Dreams That Shoud Not Be Interpreted


Numerous psychologists, psychoanalysts and other experts have made a great contribution to the dreaming practice and interpretation of dreams by a profound research of hidden psyche mechanisms and the unconscious language. They have collected a tremendous dream matter, precious and helpful.

Yet the imperfection of the formal psychological approach to dreams is the treatment of dreams as a product of the human consciousness only. The dreams are regarded as a side effect of our vital functions rather than a particular world necessary for the dream magic. The problem of dream interpretation from the formal psychological position lies in symbolic explanation of ALL dreams, whether this way is applicable or not.

The method of symbolic interpretation cannot be used for any dream (see my article "Interpretation of Symbolic Dreams"). Some dreams tell you directly about real events. Moreover, some dreams should not be explained because the important things can be lost. The dreams where a shaman/witch/wizard meets the representatives of the Other World, where a shaman or a witch gain guides and helpers, are precious as they are. If an ancestor comes to the shaman in a dream, a psychologist would tell something about symbolization of some person being emotionally significant for the dreamer, and the problems related to this person. Probably the psychologist is right. Yet the psychologist risks missing one more possible and very important interpretation of this dream: the ancestor did come and bring some important direct message to the dreamer.

The dreams of some teaching and guiding creatures should not always be understood from the position of symbols. Very often such dreams must be interpreted word for word.

Sometimes you can dream of the teachers. If you tell this dream to your psychologist, you will be explained about the "unity with your Shadow". This is true, to some extend. Yet your psychologist misses the essential thing about your dream: your teacher appeared indeed to teach you something real rather than symbolic. The objects you get in your dreams can become real magical instruments than can be copied in your real life (but sometimes it is quite enough that you owe them in your dream, as it is also a reality).

The art of symbol reading includes the skill of following the signs received in the dreams. Such signs are very often symbolic. However, some dreams contain direct messages that should be perceived as they are.

At the beginning of the 20th century Schultz wrote his novels about American Indians basing upon real stories. One of his books tells about an Indian woman whose husband never returned from his trip. She was waiting for him, as she did not believe in his death. After a while the woman had repeating dreams showing her the land of another tribe where she should had search for her husband. One day she went there. The people from another tribe told her that they know nothing about her missing husband. But the Indian woman saw horsemen and recognized the horses belonging to her husband; and she saw bracelets of her husband on the arms of those men. Then she realized was her husband had been killed.

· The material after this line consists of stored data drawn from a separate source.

Lemma deref_reading a l : reading h a = Some (Ref (Some l)) -> deref a h = Some (whole l, h).
Proof. intros Hr. unfold deref, mbind, H_bind. by rewrite -> (load_reading _ _ Hr). Qed.

Lemma reading_part a k parts : reading h a = Some (Node parts) -> reading h (at_part a k) = part k parts.
Proof.
  unfold reading, at_part. cbn. destruct (h !! a_loc a) as [c|]; [|done]. cbn. intros Hg.
  rewrite -> get_app, Hg. cbn. by destruct (part k parts).
Qed.
End Heap.

Lemma writes_reading h a u h' : writes h a u h' -> reading h' a = Some u.
Proof. intros (_ & c & c' & _ & Hp & Hc'). unfold reading. rewrite -> Hc'. by eapply get_put. Qed.

Lemma writes_other h a u h' b : writes h a u h' -> b.(a_loc) <> a.(a_loc) -> is_Some (reading h b) ->
  reading h' b = reading h b.
Proof.
  intros [Ho _] Hne [x Hx]. unfold reading in *. rewrite -> Ho; [done| |done].
  destruct (h !! a_loc b); [by eexists|done].
Qed.

Lemma writes_lookup h a u h' l : writes h a u h' -> is_Some (h !! l) -> is_Some (h' !! l).
Proof.
  intros (Ho & c & c' & _ & _ & Hc') Hl. destruct (decide (l = a_loc a)) as [->|Hne]; [by eexists|]. by rewrite -> Ho.
Qed.

Lemma writes_nothing h a u h' l : writes h a u h' -> h' !! l = None -> h !! l = None.
Proof.
  intros Hw Hn. destruct (h !! l) eqn:Hl; [|done]. destruct (writes_lookup _ _ _ _ l Hw) as [c Hc]; [by eexists|].
  by rewrite -> Hn in Hc.
Qed.

(** Writes at the same place one after the other. *)
Lemma writes_trans h a u h1 v h2 : writes h a u h1 -> writes h1 a v h2 -> writes h a v h2.
Proof.
  intros Hw1 Hw2. pose proof Hw1 as (Ho1 & c & c1 & Hc & Hp1 & Hc1). pose proof Hw2 as (Ho2 & c1' & c2 & Hc1' & Hp2 & Hc2).
  split.
  - intros l Hl Hne. rewrite -> Ho2; [by apply Ho1| |done]. by eapply writes_lookup.
  - simplify_eq. exists c, c2. split; [done|]. split; [|done]. by rewrite <- (put_put _ _ _ _ _ Hp1).
Qed.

This rather tragic story demonstrates the attitude to dream information characteristic for "dreaming cultures". The woman did not interpret her dream symbolically. She just got up and started for the place pointed in her dream. The North American dreaming tradition considers that in such dreams either a soul leaves the body and travels to the world of spirits or the spirits come to the person.

Sometimes the information is not told by words. In this case a dreamer has a feeling of "another world" and some kind of a "touch". The information cannot be directly transmitted by spoken language.

Hence, I would like to concern the dreams that cannot be interpreted in this section. I am going to provide a description of some distinguishing features of such dreams. You will be able to make rather clear understanding by descriptions and references.

The search for distinguishing features will take us to fairy tales and myths, where the heroes contact the creatures from the Other World.

I would like to repeat, that your first question when interpreting a dream should be: Can this dream mean the real state of things?" (See "Interpretation of Symbolic Dreams").

One girl told me the dream she had the night before September 11, 2001. In her dream she, her husband and her kids were in the aircraft that had to be blown up. This dream cannot be interpreted. This is an image of a real future (luckily, not HER future) that was actually ready at the moment of dreaming, and became inevitable. The spirit of this woman reached the layer of that information and read it. I had a different dream that very night - a great ocean wave took up the people who swam in a lake nearby. I was safe, but they got drowned. I had a feeling of a natural catastrophe and my personal actual safety. The dream of that girl should be understood as it is, but my dream is allegoric.

How to tell the dreams that cannot be interpreted from those that can be? Rely on the dream context, your experience and intuition.